When people feel shame, the focus of their evaluation is on the self or identity. Shame is a self-punishing acknowledgment of something gone wrong. It is associated with “mental undoing”. Studies of shame showed that when ashamed people feel that their entire self is worthless, powerless, and small, they also feel exposed to an audience—real or imagined—that exists purely for the purpose of confirming that the self is worthless… The key emotion in all forms of shame is contempt. Two realms in which shame is expressed are the consciousness of self as bad and self as inadequate.

Wikipedia, “Shame” (emphasis added).

Though I will discuss the profound theological differences between “guilt” and “shame” in later installments, Jesus’ life provides the best example of the difference.  Jesus was sinless, hence had no cause for guilt.  But he suffered the most shameful form of execution that has ever been invented, hanging naked on a cross after being beaten almost to death publicly, again naked, by a scourge which removed his flesh.  He felt shame, and endured it, but had no guilt.  See Hebrews 12:2.  

“Shameful:”

Sources:  Merriam-Webster Dictionary; Dictionary.com; The Free Dictionary.

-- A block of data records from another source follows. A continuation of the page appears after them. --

Lemma sum_tables_length (tables : list Grid) (table : Grid) (n : nat) :
  sum_tables tables = Ok table ->
  Forall (fun t => (length t <= n)%nat) tables ->
  (length table <= n)%nat.
Proof.
  destruct tables as [|t ts]; cbn; [discriminate|].
  intros H Hall. injection H as <-. inversion Hall; subst.
  pose proof (length_fold_zip (zip_with Rplus) ts t). lia.
Qed.

Lemma mapM_Forall {A B : Type} (f : A -> result B) (P : B -> Prop)
  (l : list A) (r : list B) :
  mapM f l = Ok r -> (forall a b, In a l -> f a = Ok b -> P b) -> Forall P r.
Proof.
  revert r. induction l as [|a l IH]; intros r H HP; cbn in H.
  - injection H as <-. constructor.
  - apply bind_ok in H as (b & Hb & H). apply bind_ok in H as (bs & Hbs & H).
    injection H as <-. constructor.
    + apply (HP a b); [now left | exact Hb].
    + apply IH; [exact Hbs|]. intros a' b' Ha'. apply HP. now right.
Qed.

(** What one chunk evaluates: the other side through its quantizer, and
    against it the first [eq_n] candidates of the grid. *)
Lemma chunk_similarities_evaluates rand_like (side : Side) (m : QuantMatMul)
  (scales zero_points : Grid) (cs b_st : Z) (table : Grid) :
  (0 <= eq_n m)%Z ->
  chunk_similarities rand_like side m scales zero_points cs b_st = Ok table ->
  exists rA rB ro other raw_grad,
    raw_input m = Val (rA, rB) /\ raw_out m = Val ro /\
    let b_ed := Z.min cs (b_st + calib_batch_size m) in
    let A := py_slice b_st b_ed rA in
    let B := py_slice b_st b_ed rB in
    other_side_sim rand_like side m A B = Ok other /\
    mapM (candidate_score side m A B other (py_slice b_st b_ed ro) raw_grad)
         (firstn (Z.to_nat (eq_n m)) (combine scales zero_points))
      = Ok table.
Proof.
  intros Hn H. unfold chunk_similarities in H.
  destruct (raw_input m) as [| |[rA rB]]; cbn [get_attr bind] in H;
    try discriminate.
  apply bind_ok in H as (other & Hother & H).
  destruct (raw_out m) as [| |ro]; cbn [get_attr bind] in H; try discriminate.
  apply bind_ok in H as (g & _ & H).
  destruct (parallel_eq_n m) as [| |pe]; cbn [get_attr bind] in H;
    try discriminate.
  apply bind_ok in H as (starts & Hs & H).
  exists rA, rB, ro, other, g. split; [reflexivity|]. split; [reflexivity|].
  cbv zeta. split; [exact Hother|].
  destruct (Z.lt_trichotomy pe 0) as [Hpe|[->|Hpe]].
  - (* a negative stride leaves no group *)
    unfold py_range_step in Hs. destruct (Z.eqb_spec pe 0); [lia|].
    unfold ceil_div in Hs. destruct (Z.eqb_spec pe 0); [lia|].
    cbn [bind] in Hs. injection Hs as <-.
    assert (- (- eq_n m / pe) <= 0)%Z as Hc.
    { assert (0 <= - eq_n m / pe)%Z; [|lia].
      rewrite <- Z.div_opp_opp, Z.opp_involutive by lia.
      apply Z.div_pos; lia. }
    unfold py_range in H.
    replace (Z.to_nat (- (- eq_n m / pe))) with 0%nat in H by lia.
    cbn in H. discriminate.
  - cbn in Hs. discriminate.
  - destruct (Z.eq_dec (eq_n m) 0) as [Hz|Hz].
    + unfold py_range_step in Hs. destruct (Z.eqb_spec pe 0); [lia|].
      unfold ceil_div in Hs. destruct (Z.eqb_spec pe 0); [lia|].
      cbn [bind] in Hs. injection Hs as <-. rewrite Hz in H. cbn in H.
      discriminate.
    + rewrite <- (groups_score_prefix side m _ _ other _ g scales zero_points
                    pe starts Hpe ltac:(lia) Hs).
      exact H.
Qed.
(** [x1 ... x5] are the five draws of [genModRandom()]. *)
Definition genSigmaProofVeiledTransfer (opts : SigmaProofVeiledTransferOptions)
  (x1 x2 x3 x4 x5 : Z) : Result bytes :=
  rBytes <- ensureBytes RandomBytesError
              (match to_random opts with Some r => r | None => randomBytes 32 end) 32 ;;
  let rAmount := modN (bytesToNumberLE rBytes) in
  let senderPrivateKey := toTwistedEd25519PrivateKey (to_senderPrivateKey opts) in
  let receiverPublicKeyU8 := publicKeyToU8 (to_receiverPublicKey opts) in
  senderPublicKey <- publicKey senderPrivateKey ;;
  senderPKRistretto <- pointFromHex (pk_toUint8Array senderPublicKey) ;;
  receiverPKRistretto <- pointFromHex receiverPublicKeyU8 ;;
  let receiverDRistretto := multiply receiverPKRistretto rAmount in
  amountCiphertext <- encryptWithPK randomBytes (to_amount opts) senderPublicKey
                        (Some rBytes) ;;
  auditorsX <-
    match to_auditorPublicKeys opts with
    | Some pks =>
        mapM (fun pk =>
                let publicKeyU8 := publicKeyToU8 pk in
                pkRist <- pointFromHex publicKeyU8 ;;
                Ok (toRawBytes (multiply pkRist x3)))
             pks
    | None => Ok []
    end ;;
  let X1 := add (multiply BASE x1)
                (multiply (subtract (ct_D (to_encryptedSenderBalance opts))
                                    (ct_D amountCiphertext)) x2) in
  let X2 := multiply senderPKRistretto x3 in
  let X3 := multiply receiverPKRistretto x3 in
  let X4 := add (multiply BASE x4) (multiply H_RISTRETTO x3) in
  let X5 := multiply H_RISTRETTO x5 in
  let p := genFiatShamirChallenge sha512
    ([ utf8ToBytes FIAT_SHAMIR_SIGMA_DST;
       pk_toUint8Array senderPublicKey;
       receiverPublicKeyU8;
       toRawBytes (ct_C (to_encryptedSenderBalance opts));
       toRawBytes (ct_D (to_encryptedSenderBalance opts));
       toRawBytes (ct_C amountCiphertext);
       toRawBytes (ct_D amountCiphertext);
       toRawBytes receiverDRistretto;
       toRawBytes BASE;
       toRawBytes H_RISTRETTO;
       toRawBytes X1;
       toRawBytes X2;
       toRawBytes X3;
       toRawBytes X4;
       toRawBytes X5 ]
       ++ auditorsX) in
  let sLE := bytesToNumberLE (sk_toUint8Array senderPrivateKey) in
  invertSLE <- invertN sLE ;;
  let alpha1 := modN (x1 - p * to_changedSenderBalance opts) in
  let alpha2 := modN (x2 - p * sLE) in
  let alpha3 := modN (x3 - p * rAmount) in
  let alpha4 := modN (x4 - p * to_amount opts) in
  let alpha5 := modN (x5 - p * invertSLE) in
  Ok (serializeSigmaProofVeiledTransfer
        {| t_alpha1 := numberToBytesLE alpha1 32;
           t_alpha2 := numberToBytesLE alpha2 32;
           t_alpha3 := numberToBytesLE alpha3 32;
           t_alpha4 := numberToBytesLE alpha4 32;
           t_alpha5 := numberToBytesLE alpha5 32;
           t_X1 := toRawBytes X1;
           t_X2 := toRawBytes X2;
           t_X3 := toRawBytes X3;
           t_X4 := toRawBytes X4;
           t_X5 := toRawBytes X5;
           t_auditorsX := Some auditorsX |}).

  1. Causing shame, disgraceful, humiliating.
  2. Giving offense; indecent; scandalous; vile.
  3. Arousing the feeling of shame.
  4. Archaic/ obsolete: full of the feeling of shame: ashamed.

“Shamed:”

  1. Past simple and past participle of shame (verb).
  2. The condition of having been held up to shame in the eyes of others.

“Ashamed:”

Sources: Cambridge Dictionary; Dictionary.com; Collins Dictionary.

Adjective:

  1. Feeling personal shame or embarrassment because something bad wrong or foolish was done
    • a. by the person feeling shame;
    • b. by another connected with the person feeling shame or believed by others to be connected with that person; or
    • c. by a collective entity–e.g., a nation, city or organization–with which the person feeling shame is connected or is believed by others to be connected.
  2. Feeling personal shame or embarrassment because of one’s self-perceived inadequacy or inferiority.
  3. Feling personal shame or embarrassment because of one’s appearance.
  4. Feeling shame or embarrassment to be connected with a person or entity because of
    • a. something they have said or done; or
    • b. something the person feeling shame believes them to have said or done;
    • c. something others have told the person feeling shame that they have said or done;
    • d. their connection with or membership in, or reported or reputed connection with or membership in, a disapproved collective entity;
    • e. Their membership in a disfavored racial, ethnic, religious or national group;
    • f. Their perceived inadequacy or inferiority; or
    • g. Their appearance.
  5. Unwilling to act or restrained because of fear of shame, ridicule, or disapproval, particularly
    • a. reluctant because fearing shame beforehand.
  6. Chiefly Midland U.S: bashful or timid, used especially of children.

“Shaming:”

Sources: Merriam-Webster Dictionary; Cambridge Dictionary.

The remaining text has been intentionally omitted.